You won't see simple "find the index" questions. Expect advanced variations that test deep understanding. Problems typically fall into two categories:

  1. Modified Search Conditions: The array is sorted but rotated, or you must find the first/last occurrence, minimum in a rotated array, or a peak element. The core challenge is adapting the comparison logic.
  2. Binary Search on Answer (or "Search Space"): This is the most common and critical type. You apply binary search to a range of possible answers (the search space), not an explicit array. You define a feasible condition (canPlace, isValid, satisfiesThreshold) and use binary search to find the optimal (minimum or maximum) answer. Classic examples include: "Find the minimum capacity to ship packages within D days," "Allocate minimum number of pages to students," or "Minimize the maximum distance" type problems.

How to Prepare — Study Tips with One Code Example

Master the pattern, not memorization. Internalize this universal template:

  1. Identify the sorted search space (e.g., [low, high]).
  2. Define a feasibility function isValid(mid) that returns true if mid is a possible answer.
  3. Narrow the search: if isValid(mid) is true, search the lower half for something better; if false, search the upper half.
  4. Exit the loop and return low (or high, depending on your implementation).

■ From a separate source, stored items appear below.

(** ** Pitch thresholds in terms of beta *)

(** X5.  On either path a sample with [beta] stores a pitch that exceeds 45,
    the compensation threshold, exactly when beta is at least 135.5, and that
    reaches 90 exactly when beta is at least 179.5 (from 45 to 180 the
    subtraction [rawBeta - 90] is exact in double arithmetic as well, so both
    boundaries sit where the exact model puts them).  At the lower clamp the
    subtraction of the source may round, so the boundary is given from both
    sides: every beta up to 0 stores -90, and a stored -90 means beta is below
    0.5. *)
Theorem pitch_thresholds (l : listener) (this : OrientationManager)
    (event : DeviceOrientationEvent) (b : Q) :
  beta event = Some b ->
  exists p,
    pitch (handler l this event) = Some p /\
    (45 < p <-> (271 # 2 <= b)%Q) /\
    (p = 90 <-> (359 # 2 <= b)%Q) /\
    ((b <= 0)%Q -> p = -90) /\
    (p = -90 -> (b < 1 # 2)%Q).
Proof.
  intros Hb. rewrite handler_ingested, Hb, ingested_pitch. cbn [pitch_after].
  set (r := JS.Math_round (b - (90 # 1))%Q).
  exists (clamp_pitch r). split; [reflexivity|].
  rewrite clamp_pitch_max_min.
  pose proof (Math_round_ge 46 (b - (90 # 1))%Q) as H46.
  pose proof (Math_round_ge (-89) (b - (90 # 1))%Q) as H89.
  pose proof (Math_round_ge 90 (b - (90 # 1))%Q) as H90.
  fold r in H46, H89, H90.
  change (inject_Z 46) with (46 # 1)%Q in H46.
  change (inject_Z (-89)) with (- (89 # 1))%Q in H89.
  change (inject_Z 90) with (90 # 1)%Q in H90.
  split; [|split; [|split]].
  - split; intros H.
    + assert (H' : 46 <= r) by lia. apply H46 in H'. lra.
    + assert (H' : 46 <= r) by (apply H46; lra). lia.
  - split; intros H.
    + assert (H' : 90 <= r) by lia. apply H90 in H'. lra.
    + assert (H' : 90 <= r) by (apply H90; lra). lia.
  - intros H.
    assert (H' : ~ -89 <= r).
    { intros H''. apply H89 in H''. lra. }
    lia.
  - intros H.
    assert (H' : ~ -89 <= r) by lia.
    destruct (Qlt_le_dec b (1 # 2)) as [Hlt|Hge]; [exact Hlt|].
    exfalso. apply H'. apply H89. lra.
Qed.
(** C10. The resource prefix of the properties the entry point builds is
    the template [${appName}-${deployEnvironment}] over the two
    environment inputs: with both set, their values joined by a hyphen. It
    depends on no other input, and these properties are the ones the stack
    is constructed with once the checked names are present. *)
Theorem resource_prefix_from_environment engine env :
  resourcePrefix (stackProps env)
  = interpolate (env !! "APP_NAME") +:+ "-" +:+ interpolate (env !! "ENVIRONMENT")
  ∧ (∀ a e, env !! "APP_NAME" = Some a → env !! "ENVIRONMENT" = Some e →
       resourcePrefix (stackProps env) = a +:+ "-" +:+ e)
  ∧ (∀ env' : ProcessEnv,
       env' !! "APP_NAME" = env !! "APP_NAME" →
       env' !! "ENVIRONMENT" = env !! "ENVIRONMENT" →
       resourcePrefix (stackProps env') = resourcePrefix (stackProps env))
  ∧ (firstMissing env ["APP_NAME"; "OWNER"; "VPC_ID"] = None →
       run engine env
       = (_ ← AwsEfsCreatorStack engine "AwsEfsCreatorStack" (stackProps env); synth)
           (newStack [tagSet env])).
Proof.
  split_and!.
  - reflexivity.
  - intros a e Ha He. cbn [stackProps resourcePrefix]. by rewrite Ha, He.
  - intros env' Ha He. cbn [stackProps resourcePrefix]. by rewrite Ha, He.
  - apply run_checked.
Qed.

Lemma resource_prefix_from_environment_witness :
  resourcePrefix (stackProps acmeEnv) = "acme-production".
Proof.
  apply (resource_prefix_from_environment resolving acmeEnv); reflexivity.
Defined.

(** C1, at the failing input. With [APP_NAME], [OWNER], [VPC_ID],
    [CDK_DEPLOY_REGION] and [CDK_DEFAULT_ACCOUNT] set and [ENVIRONMENT] unset, a validator given the
    five names would stop at [ENVIRONMENT]; the entry point gives it three,
    which pass, and goes on to look up the network and to declare the
    security group, under a prefix spelt with [undefined]. The run does not
    end on a missing name. *)
Theorem unset_environment_reaches_declaration :
  noEnvironment !! "ENVIRONMENT" = None
  ∧ firstMissing noEnvironment
      ["APP_NAME"; "OWNER"; "VPC_ID"; "CDK_DEPLOY_REGION"; "ENVIRONMENT"]
    = Some "ENVIRONMENT"
  ∧ firstMissing noEnvironment ["APP_NAME"; "OWNER"; "VPC_ID"] = None
  ∧ resourcePrefix (stackProps noEnvironment) = "acme-undefined"
  ∧ ids (finalApp (run resolving noEnvironment))
    = ["acme-undefined-VPC"; "acme-undefined-efsSG"]
  ∧ ∀ name app, run resolving noEnvironment
                ≠ Thrown (ConfigurationMissingError name) app.
Proof.
  split_and!; try (vm_compute; reflexivity).
  intros name app H. vm_compute in H. discriminate H.
Qed.
Lemma insert_change_hd (x y : change) (l : list change) :
  created_dt y <= created_dt x ->
  HdRel (fun a b => created_dt a <= created_dt b) y l ->
  HdRel (fun a b => created_dt a <= created_dt b) y (insert_by change_le x l).
Proof.
  intros Hyx Hl. destruct l as [|z l]; cbn [insert_by].
  - constructor. exact Hyx.
  - destruct (change_le x z); constructor; [exact Hyx|].
    inversion Hl; subst. assumption.
Qed.

Lemma insert_change_sorted (x : change) (l : list change) :
  chronological l -> chronological (insert_by change_le x l).
Proof.
  unfold chronological. induction l as [|y l IH]; intros Hs; cbn [insert_by].
  - repeat constructor.
  - unfold change_le at 1. destruct (Z.leb_spec (created_dt x) (created_dt y)).
    + constructor; [exact Hs | constructor; assumption].
    + inversion Hs; subst. constructor; [apply IH; assumption|].
      apply insert_change_hd; [lia | assumption].
Qed.

Lemma sort_changes_sorted (l : list change) : chronological (sort_by change_le l).
Proof.
  induction l as [|x l IH]; [constructor|].
  unfold sort_by in *. cbn [fold_right]. apply insert_change_sorted. exact IH.
Qed.

Lemma get_assignee_changes_sorted get issue_key fuel changes err :
  get_assignee_changes get issue_key fuel = Ok (changes, err) ->
  chronological changes /\ representable changes.
Proof.
  unfold get_assignee_changes.
  destruct (changelog_loop get issue_key fuel 0 []) as [[cs e]| |] eqn:E;
    cbn [bind]; try discriminate.
  intros H. inversion H; subst. split; [apply sort_changes_sorted|].
  apply changelog_loop_range in E; [|constructor].
  unfold representable in *. rewrite Forall_forall in *. intros c Hc.
  apply E. apply (sort_by_In change_le). exact Hc.
Qed.

(** The timeline of the changes fetched for an issue keeps the
    invariant. *)
Lemma fetched_timeline_cover get issue_key fuel f changes err ivs :
  get_assignee_changes get issue_key fuel = Ok (changes, err) ->
  changes <> [] ->
  intervals f changes = Ok ivs ->
  contiguous_cover ivs.
Proof.
  intros Hg Hne Hi. apply get_assignee_changes_sorted in Hg. destruct Hg as [Hs _].
  destruct changes as [|e rest]; [congruence|].
  apply intervals_inv in Hi. destruct Hi as [-> _].
  apply spec_timeline_cover. exact Hs.
Qed.
(** * GeoJson2Rhino: GeoJSON feature collections to host-document objects

    A shallow embedding of [GeoJson2Rhino.py].  The module is dynamically
    typed Python driving a host CAD document, so the embedding has three
    layers:

    - the decoded JSON values the module subscripts and iterates, with
      Python's rules for [v[k]], [for x in v] and truthiness;
    - the host document (layer table, object table, object attributes),
      threaded explicitly through a state-and-exception monad;
    - the module's own functions, one definition per source function. *)

From Stdlib Require Import ZArith PrimFloat FloatOps SpecFloat.
From stdpp Require Import gmap strings list pretty.

Set Warnings "-register-all".
Local Open Scope string_scope.
Local Open Scope Z_scope.
Local Open Scope list_scope.

(** ** Decoded JSON, as [json.loads] hands it to the module

    Objects are association lists in iteration order; a decoded object has
    no repeated key.  Numbers keep Python's split between [int] and
    [float]; floats are IEEE doubles. *)

Inductive json : Type :=
| JNull
| JBool (b : bool)
| JInt (n : Z)
| JFloat (f : float)
| JStr (s : string)
| JArr (items : list json)
| JObj (members : list (string * json)).

(** ** Python exceptions the module can meet *)

Inductive exn : Type :=
| KeyError (key : json)
| IndexError
| TypeError
| ValueError
| UnboundLocalError (name : string).

Inductive res (A : Type) : Type :=
| Ok (a : A)
| Raise (e : exn).
Arguments Ok {A} a.
Arguments Raise {A} e.

Definition res_bind {A B} (r : res A) (k : A -> res B) : res B :=
  match r with
  | Ok a => k a
  | Raise e => Raise e
  end.

Definition is_ok {A} (r : res A) : bool :=
  match r with Ok _ => true | Raise _ => false end.

Declare Scope py_scope.
Delimit Scope py_scope with py.
Notation "'let?' x ':=' r 'in' k" := (res_bind r (fun x => k))
  (at level 10, x name, r at level 100, k at level 200) : py_scope.
Local Open Scope py_scope.

(** A [for] loop over a Python list that rebinds one local ([acc]) in its
    body; the first exception ends the loop. *)
Fixpoint for_res {A S} (xs : list A) (body : A -> S -> res S) (acc : S) : res S :=
  match xs with
  | [] => Ok acc
  | x :: rest => let? acc' := body x acc in for_res rest body acc'
  end.

(** *** Python's operations on decoded values *)

Fixpoint chars (s : string) : list json :=
  match s with
  | EmptyString => []
  | String c rest => JStr (String c EmptyString) :: chars rest
  end.

(** [for x in v]: a list yields its items, a dict its keys, a string its
    characters; nothing else is iterable. *)
Definition iter (v : json) : res (list json) :=
  match v with
  | JArr items => Ok items
  | JObj members => Ok (map (fun kv => JStr (fst kv)) members)
  | JStr s => Ok (chars s)
  | _ => Raise TypeError
  end.

(** [bool(v)], as the [if] statement applies it. *)
Definition truthy (v : json) : bool :=
  match v with
  | JNull => false
  | JBool b => b
  | JInt n => negb (n =? 0)
  | JFloat f => negb (PrimFloat.eqb f 0%float)
  | JStr s => negb (String.eqb s "")
  | JArr items => match items with [] => false | _ => true end
  | JObj members => match members with [] => false | _ => true end
  end.

Fixpoint dict_get {V} (members : list (string * V)) (key : string) : option V :=
  match members with
  | [] => None
  | (k, v) :: rest => if String.eqb k key then Some v else dict_get rest key
  end.

(** [d[k]] on a dict with string keys only: any other hashable key is
    absent, an unhashable one (a list, a dict) is a type error. *)
Definition dict_subscript {V} (members : list (string * V)) (k : json) : res V :=
  match k with
  | JStr s => match dict_get members s with
              | Some x => Ok x
              | None => Raise (KeyError k)
              end
  | JArr _ | JObj _ => Raise TypeError
  | _ => Raise (KeyError k)
  end.

(** Sequence indexing, with Python's negative indices. *)
Definition seq_get {A} (l : list A) (i : Z) : option A :=
  let n := Z.of_nat (length l) in
  let j := if i <? 0 then i + n else i in
  if (0 <=? j) && (j <? n) then l !! (Z.to_nat j) else None.

Definition seq_item (l : list json) (i : Z) : res json :=
  match seq_get l i with
  | Some v => Ok v
  | None => Raise IndexError
  end.

(** [v[k]]: dicts by key, sequences by integer (or bool) index. *)
Definition subscript (v k : json) : res json :=
  match v with
  | JObj members => dict_subscript members k
  | JArr items =>
      match k with
      | JInt i => seq_item items i
      | JBool b => seq_item items (if b then 1 else 0)
      | _ => Raise TypeError
      end
  | JStr s =>
      match k with
      | JInt i => seq_item (chars s) i
      | JBool b => seq_item (chars s) (if b then 1 else 0)
      | _ => Raise TypeError
      end
  | _ => Raise TypeError
  end.

(** The two builtins the module calls and does not define: [str], which
    returns on every decoded value (how a float or a container is written
    is the runtime's business), and [json.loads], which raises on malformed
    text. *)
Class PythonRuntime : Type := {
  str : json -> string;
  json_loads : string -> res json;
}.

(** ** The host document

    The module drives an external application through [scriptcontext.doc],
    [Rhino] and [System.Drawing]; none of it is part of the sources.  What
    follows is a stand-in document with the surface the module uses: layers
    and objects are tables indexed by position, and the identifier of an
    object is its position in the object table. *)

Module Drawing.

(** Modelled from the spec: the host's color value type
    ([System.Drawing.Color]), as its four channels. *)
Inductive Color : Type := FromArgb (a r g b : Z).

Definition Black : Color := FromArgb 255 0 0 0.

#[global] Instance Color_eq_dec : EqDecision Color.
Proof. solve_decision. Defined.

End Drawing.

(** Modelled from the spec: an entry of the host's layer registry, a name
    and a per-layer color. *)
Record Layer : Type := mkLayer {
  Name : string;
  Color : Drawing.Color;
}.

(** Modelled from the spec: the attribute set of an object
    ([Rhino.DocObjects.ObjectAttributes]), with per-key string tags and a
    layer-index field.  [LayerIndex] is [None] until the module assigns one
    (the object then stays on the host's default layer). *)
Record ObjectAttributes : Type := mkObjectAttributes {
  LayerIndex : option Z;
  UserStrings : gmap string string;
}.

(** Modelled from the spec: the host's point ([Rhino.Geometry.Point3d]),
    three doubles. *)
Record Point3d : Type := mkPoint3d {
  PX : float;
  PY : float;
  PZ : float;
}.

(** Modelled from the spec: the host's control-point curve, as the points
    and the degree it was built from. *)
Record Curve : Type := mkCurve {
  ControlPoints : list Point3d;
  Degree : Z;
}.

Inductive Geometry : Type :=
| GPoint (p : Point3d)
| GCurve (c : Curve).

Record RhinoObject : Type := mkRhinoObject {
  Geom : Geometry;
  Attributes : ObjectAttributes;
}.

Definition Guid : Type := nat.

(** Modelled from the spec: the host document ([scriptcontext.doc]), its
    layer registry and its object registry. *)
Record Document : Type := mkDocument {
  Layers : list Layer;
  Objects : list RhinoObject;
}.

(** *** Computations on the document: state and exceptions

    An exception keeps the document as it was when it was raised: the host
    has no rollback. *)

Definition M (A : Type) : Type := Document -> res A * Document.

Definition ret {A} (a : A) : M A := fun d => (Ok a, d).
Definition raise {A} (e : exn) : M A := fun d => (Raise e, d).
Definition lift {A} (r : res A) : M A := fun d => (r, d).

Definition bind {A B} (m : M A) (k : A -> M B) : M B :=
  fun d =>
    match m d with
    | (Ok a, d') => k a d'
    | (Raise e, d') => (Raise e, d')
    end.

Notation "'let*' x ':=' m 'in' k" := (bind m (fun x => k))
  (at level 10, x name, m at level 100, k at level 200) : py_scope.

Fixpoint for_each {A S} (xs : list A) (body : A -> S -> M S) (acc : S) : M S :=
  match xs with
  | [] => ret acc
  | x :: rest => let* acc' := body x acc in for_each rest body acc'
  end.

(** *** Layer table: [doc.Layers] *)

Fixpoint find_layer (layerName : string) (layers : list Layer) : option nat :=
  match layers with
  | [] => None
  | l :: rest =>
      if String.eqb (Name l) layerName then Some 0%nat
      else option_map S (find_layer layerName rest)
  end.

(** Modelled from the spec: [doc.Layers.Find(name, ignoreDeleted)], the
    registry's find-by-name: the index of the layer of that name, or -1.
    The stand-in document has no deleted layers. *)
Definition Layers_Find (layerName : string) (ignoreDeleted : bool) : M Z :=
  fun d =>
    (Ok (match find_layer layerName (Layers d) with
         | Some i => Z.of_nat i
         | None => -1
         end), d).
(** * Workspace selector and response-body decoder

    A shallow embedding of

      - [utils/read-stream]: [readStream] and [readJsonFromStream];
      - [workplace-selector/index.tsx]: the three event handlers
        [handleSwitchWorkspace], [handleCreateWorkspace] and
        [handleDeleteWorkspace] of the [WorkplaceSelector] component.

    The handlers are effectful: they call remote services, push toast
    notifications, navigate, and queue React state updates.  They are
    embedded in a small state-and-completion monad whose completions are
    those of JavaScript (normal, [return], [throw]), so that [try],
    [catch] and [finally] read as they do in the source.

    What the browser provides ([JSON.parse], [JSON.stringify],
    [TextDecoder], [TextEncoder], the number type) is a parameter of the
    development, gathered in the class [Platform]; a small executable
    instance, [Ref.platform], is used to run the code on concrete
    inputs. *)

From Stdlib Require Import List String Ascii NArith ZArith Bool Lia.
From Stdlib.Strings Require Import Byte.
Import ListNotations.

Set Warnings "-register-all".

(* ================================================================= *)
(** ** JavaScript strings *)

(** A JavaScript string is a sequence of UTF-16 code units. *)
Definition JSString := list N.

(** A string literal of the source text (ASCII). *)
Definition lit (s : string) : JSString :=
  map N_of_ascii (list_ascii_of_string s).

Fixpoint jsstr_eqb (a b : JSString) : bool :=
  match a, b with
  | [], [] => true
  | x :: a', y :: b' => N.eqb x y && jsstr_eqb a' b'
  | _, _ => false
  end.
(* ===== verification/_CoqProject ===== *)
-Q . S2P
Prelude.v
GoStrings.v
GoTime.v
Ring.v
Manifest.v
ObjectStore.v
Store.v
Flusher.v
SlurmClient.v
Api.v
Demand.v
WorkerPlan.v
Effects.v
Hardware.v
ResourceApi.v
Workers.v
Recovery.v
RecoverySafety.v
DraPlugin.v
DraPluginSafety.v
DraInventory.v
DraDriver.v
Watchdog.v
WatchdogSafety.v
WatchdogDaemon.v
GresInit.v
GoPath.v
GoFloat.v
Quantize.v
Engine.v
Optical.v
Verifier.v
SlurmConf.v
ControlPlane.v
ClusterController.v
FlusherStart.v
DriverStart.v
Metrics.v
SlurmRest.v
(* ===== verification/GoTime.v ===== *)
(** * GoTime: the timestamps the program reads and writes

    [time.Parse] with the layouts [RFC3339] and [RFC3339Nano] (they accept the
    same strings: a fraction of a second is optional in both).  An instant is
    the number of nanoseconds since the Unix epoch. *)

From S2P Require Import Prelude GoStrings.

Module GoTime.

Definition second : Z := 1000000000.

Definition is_leap (y : Z) : bool :=
  (y mod 4 =? 0) && (negb (y mod 100 =? 0) || (y mod 400 =? 0)).

Definition days_in (m y : Z) : Z :=
  if m =? 2 then if is_leap y then 29 else 28
  else if (m =? 4) || (m =? 6) || (m =? 9) || (m =? 11) then 30 else 31.

(** Days from the epoch to a day of the proleptic Gregorian calendar. *)
Definition days_from_civil (y m d : Z) : Z :=
  let y' := if m <=? 2 then y - 1 else y in
  let era := y' / 400 in
  let yoe := y' mod 400 in
  let doy := (153 * (if 2 <? m then m - 3 else m + 9) + 2) / 5 + d - 1 in
  era * 146097 + (yoe * 365 + yoe / 4 - yoe / 100 + doy) - 719468.

(** [getnum]: two digits, or one when [fixed] is off. *)
Definition getnum (fixed : bool) (s : string) : option (Z * string) :=
  match s with
  | String c1 (String c2 s2 as s1) =>
      match digit_val c1 with
      | None => None
      | Some d1 =>
          match digit_val c2 with
          | Some d2 => Some (10 * d1 + d2, s2)
          | None => if fixed then None else Some (d1, s1)
          end
      end
  | String c1 "" =>
      if fixed then None else match digit_val c1 with Some d1 => Some (d1, ""%string) | None => None end
  | _ => None
  end.

Definition expect (c : ascii) (s : string) : option string :=
  match s with
  | String c' s' => if bool_decide (c = c') then Some s' else None
  | _ => None
  end.

Fixpoint take_digits (s : string) : string * string :=
  match s with
  | String c s' => if is_digit c then let '(d, r) := take_digits s' in (String c d, r) else (""%string, s)
  | "" => (""%string, ""%string)
  end.

(** The fraction after the seconds: at most nine digits count. *)
Definition fraction (s : string) : Z * string :=
  match s with
  | String c s' =>
      if bool_decide (c = "."%char) || bool_decide (c = ","%char) then
        let '(d, r) := take_digits s' in
        if (String.length d =? 0)%nat then (0, s)
        else
          let d9 := String.substring 0 9 (d +:+ "000000000") in
          (default 0 (digits_acc 0 d9), r)
      else (0, s)
  | "" => (0, s)
  end.

(** [Z], or a sign with hours and minutes: the offset in seconds. *)
Definition zone (s : string) : option (Z * string) :=
  match s with
  | "" => None
  | String c s1 =>
      if bool_decide (c = "Z"%char) then Some (0, s1)
      else
        '(hr, s2) ← getnum true s1;
        s3 ← expect ":" s2;
        '(mm, s4) ← getnum true s3;
        if (24 <? hr) || (60 <? mm) then None
        else if bool_decide (c = "+"%char) then Some ((hr * 60 + mm) * 60, s4)
        else if bool_decide (c = "-"%char) then Some (- ((hr * 60 + mm) * 60), s4)
        else None
  end.

Definition parse_rfc3339 (s : string) : option Z :=
  '(y1, s) ← getnum true s;
  '(y2, s) ← getnum true s;
  let y := 100 * y1 + y2 in
  s ← expect "-" s;
  '(mo, s) ← getnum true s;
  if (mo <=? 0) || (12 <? mo) then None else
  s ← expect "-" s;
  '(d, s) ← getnum true s;
  s ← expect "T" s;
  '(h, s) ← getnum false s;
  if 24 <=? h then None else
  s ← expect ":" s;
  '(mi, s) ← getnum true s;
  if 60 <=? mi then None else
  s ← expect ":" s;
  '(se, s) ← getnum true s;
  if 60 <=? se then None else
  let '(frac, s) := fraction s in
  '(off, s) ← zone s;
  if negb (s =? "")%string then None else
  if (d <? 1) || (days_in mo y <? d) then None else
  Some ((days_from_civil y mo d * 86400 + h * 3600 + mi * 60 + se - off) * second + frac).

Definition valid_rfc3339 (s : string) : bool := bool_decide (is_Some (parse_rfc3339 s)).

Example rfc3339_ex :
  map parse_rfc3339 ["1970-01-01T00:00:00Z"; "2026-02-28T23:59:59.5+01:00"; "2024-02-29T1:02:03Z";
                     "2023-02-29T00:00:00Z"; "2026-01-01T00:00:60Z"; "2026-01-01"] =
  [Some 0; Some 1772319599500000000; Some 1709168523000000000; None; None; None].
Proof. vm_compute. reflexivity. Qed.

(** The calendar day of a day number. *)
Definition civil_from_days (days : Z) : Z * Z * Z :=
  let z := days + 719468 in
  let era := z / 146097 in
  let doe := z mod 146097 in
  let yoe := (doe - doe / 1460 + doe / 36524 - doe / 146096) / 365 in
  let doy := doe - (365 * yoe + yoe / 4 - yoe / 100) in
  let mp := (5 * doy + 2) / 153 in
  let m := if mp <? 10 then mp + 3 else mp - 9 in
  (yoe + era * 400 + (if m <=? 2 then 1 else 0), m, doy - (153 * mp + 2) / 5 + 1).

(** [t.UTC().Format(time.RFC3339)] *)
Definition format_rfc3339 (t : Z) : string :=
  let secs := t / second in
  let '(y, mo, d) := civil_from_days (secs / 86400) in
  let s := secs mod 86400 in
  pad_uint 4 y +:+ "-" +:+ pad_uint 2 mo +:+ "-" +:+ pad_uint 2 d +:+ "T" +:+ pad_uint 2 (s / 3600)
  +:+ ":" +:+ pad_uint 2 (s / 60 mod 60) +:+ ":" +:+ pad_uint 2 (s mod 60) +:+ "Z".

Example format_ex :
  map (fun t => parse_rfc3339 (format_rfc3339 (t * second)))
    [0; 951782400; 951868799; 1709164800; 1772319599; 4102444800] =
  map (fun t => Some (t * second)) [0; 951782400; 951868799; 1709164800; 1772319599; 4102444800].
Proof. vm_compute. reflexivity. Qed.

(** [t.Sub(u)]: a [Duration], saturated to [int64]. *)
Definition sub_saturated (t u : Z) : Z := Z.max int64_min (Z.min int64_max (t - u)).

End GoTime.
Record inv (s : sys) : Prop := {
  i_geo_w : geometry (s_w s);
  i_geo_r : geometry (s_r s);
  i_counters : 0 <= sh_tail (s_sh s) <= sh_head (s_sh s) /\
               sh_head (s_sh s) - sh_tail (s_sh s) <= S;
  i_w : w_inv (s_sh s) (s_w s) (s_wpc s);
  i_sent : Z.of_nat (length (sent s)) = position (s_w s) + w_mid (s_wpc s);
  i_r : r_inv (s_sh s) (s_r s) (s_rpc s);
  i_received : Z.of_nat (length (received s)) + r_counted (s_rpc s) = position (s_r s);
  i_prefix : received s ++ r_pending (s_rpc s) `prefix_of` sent s;
  i_data : forall j, sh_tail (s_sh s) * B <= j < Z.of_nat (length (sent s)) ->
           sent s !! Z.to_nat j = Some (sh_data (s_sh s) (addr j))
}.

#[local] Ltac bounds := consts; lia.

Lemma addr_in_frame c j :
  c * B <= j < c * B + B -> addr j = HeaderSize + (c mod S) * B + (j - c * B).
Proof.
  intros H. unfold addr.
  assert (j / B = c) as -> by (symmetry; apply (Z.div_unique_pos _ _ _ (j - c * B)); lia).
  assert (j mod B = j - c * B) as -> by (symmetry; apply (Z.mod_unique_pos _ _ c); lia).
  done.
Qed.

(** Distinct stream bytes less than [S] frames apart have distinct homes. *)
Lemma addr_inj c j j' :
  c * B <= j < (c + S) * B -> c * B <= j' < (c + S) * B -> addr j = addr j' -> j = j'.
Proof.
  unfold addr. intros Hj Hj' E.
  assert (0 < B) as HB0 by bounds.
  pose proof (Z.mod_pos_bound j B HB0). pose proof (Z.mod_pos_bound j' B HB0).
  assert ((j / B) mod S = (j' / B) mod S /\ j mod B = j' mod B) as [Eq Er].
  { apply (Z.div_mod_unique B); lia. }
  assert (j / B = j' / B) as Eq'.
  { assert (c <= j / B < c + S) by (split; [apply Z.div_le_lower_bound|apply Z.div_lt_upper_bound]; lia).
    assert (c <= j' / B < c + S) by (split; [apply Z.div_le_lower_bound|apply Z.div_lt_upper_bound]; lia).
    by apply (mod_window S c). }
  rewrite ->(Z.div_mod j B), (Z.div_mod j' B), Eq', Er by lia. done.
Qed.

Lemma slot_start_addr r c k :
  geometry r -> in_frame r c -> 0 <= k -> framePos r + k < B ->
  slot_start r c + k = addr (position r + k).
Proof.
  intros (Es & Eb & _) (Hf & _ & Ep) Hk Hlt. unfold slot_start. rewrite ->Es, Eb.
  rewrite ->(addr_in_frame c) by lia. lia.
Qed.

Here is the key pattern for "Binary Search on Answer" implemented across languages:

def binary_search_on_answer(arr, condition):
    low, high = 1, max(arr)  # Define search space bounds
    while low <= high:
        mid = low + (high - low) // 2
        if condition(mid, arr):  # Feasibility check
            high = mid - 1       # Try for a smaller answer
        else:
            low = mid + 1        # Need a larger answer
    return low  # Often the minimal feasible answer

# Example condition: Can we split array into <=k subarrays with sum <= mid?
def can_split(max_sum, arr, k):
    current_sum, subarrays = 0, 1
    for num in arr:
        if current_sum + num > max_sum:
            subarrays += 1
            current_sum = 0
        current_sum += num
    return subarrays <= k

Build competence progressively:

  1. Foundation: Standard binary search (704), First/Last Position (34).
  2. Modified Arrays: Search in Rotated Sorted Array (33, 81), Find Minimum in Rotated Sorted Array (153).
  3. Binary Search on Answer: Capacity To Ship Packages (1011), Split Array Largest Sum (410), Koko Eating Bananas (875).
  4. Advanced: Find Peak Element (162), Median of Two Sorted Arrays (4).

Focus on writing bug-free loops and correctly moving the low and high pointers. At Squarepoint, your solution must be both correct and optimally efficient.